I marveled that the plant medicine we need is always nearby — the lush patches of stinging nettle, raspberry leaf, tulsi basil, the wild roadside weeds like chamomile and St. John’s wort. These plants help keep our immune systems strong, reduce inflammation and pain, and calm the nerves. Even the invasive Japanese knotweed Kara’s family removed to access the brook can help treat Lyme disease, which has contributed to my mom’s neuropathy. “We grew up with so many good weeds!” Kelly exclaimed with delight.

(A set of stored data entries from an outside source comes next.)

(** A column loop whose body touches at most pixel [(x, y)], and only when
    [P x], touches at most row [y]. *)
Lemma columns_touched (P : Z -> Prop) (y width : Z)
    (body : Z -> image.RGBA -> outcome (step image.RGBA)) (img : image.RGBA) :
  (forall x s, 0 <= x < width ->
     exists s', body x s = Ok (Next s') /\
       touchedOnly (fun x' y' => x' = x /\ y' = y /\ P x') s s') ->
  exists s', forRange width body img = Ok s' /\
    touchedOnly (fun x' y' => y' = y /\ 0 <= x' < width /\ P x') img s'.
Proof.
  intros Hbody. unfold forRange.
  destruct (forLoop_total
    (fun j t => touchedOnly (fun x' y' => y' = y /\ 0 <= x' < j /\ P x') img t)
    body (Z.to_nat width) 0 img) as (t & Hrun & Ht).
  - apply touchedOnly_refl.
  - intros j t Hj Ht.
    destruct (Hbody j t ltac:(lia)) as (t' & E & Ht').
    exists t'. split; [assumption|].
    eapply touchedOnly_trans; [| |exact Ht|exact Ht']; cbn; intros; lia || intuition (subst; lia || auto).
  - exists t. split; [assumption|].
    eapply touchedOnly_weaken; [|exact Ht]. cbn. intros. intuition lia.
Qed.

These woods, the places we have touched and known and grew us, I now see imprinted on Kara’s children. We visited their old homestead on West Street across from an apple orchard with a spring and woods and pastures and rock walls like the ones we had as children. Her kids grew up drinking from the spring, playing in the woods and pressing cider from the apples gleaned at the end of the season. The patio they built so carefully with hand-picked stones was engulfed by weeds. The blueberry bushes and peonies they planted almost 10 years ago were heavy with flowers and fruit despite no one there to tend or enjoy them. The forest path they maintained was overgrown with ferns and fir saplings. Fallen trees in various states of decay were disappearing into the silence of the forest floor to become rich soil. It’s hard to even compare this version of lush to our riparian desert farm, which is green by Arizona standards but can hardly be considered in the same family. And yet it is somehow connected through us, like a root traveling underground seeking moisture.
We picked our way through these woods with her now teenage kids caught between the everyday wonder they experienced as children and the present escape of video games and social media. We rested on the soft carpets of verdant moss, and the sweetly uncurling ferns where the kids remembered building fairy houses. As we navigated the green thickness of tangled plant life climbing and clambering atop one another, they stopped to find sweetness in the tiny, delicious wild black raspberries hidden beneath it all.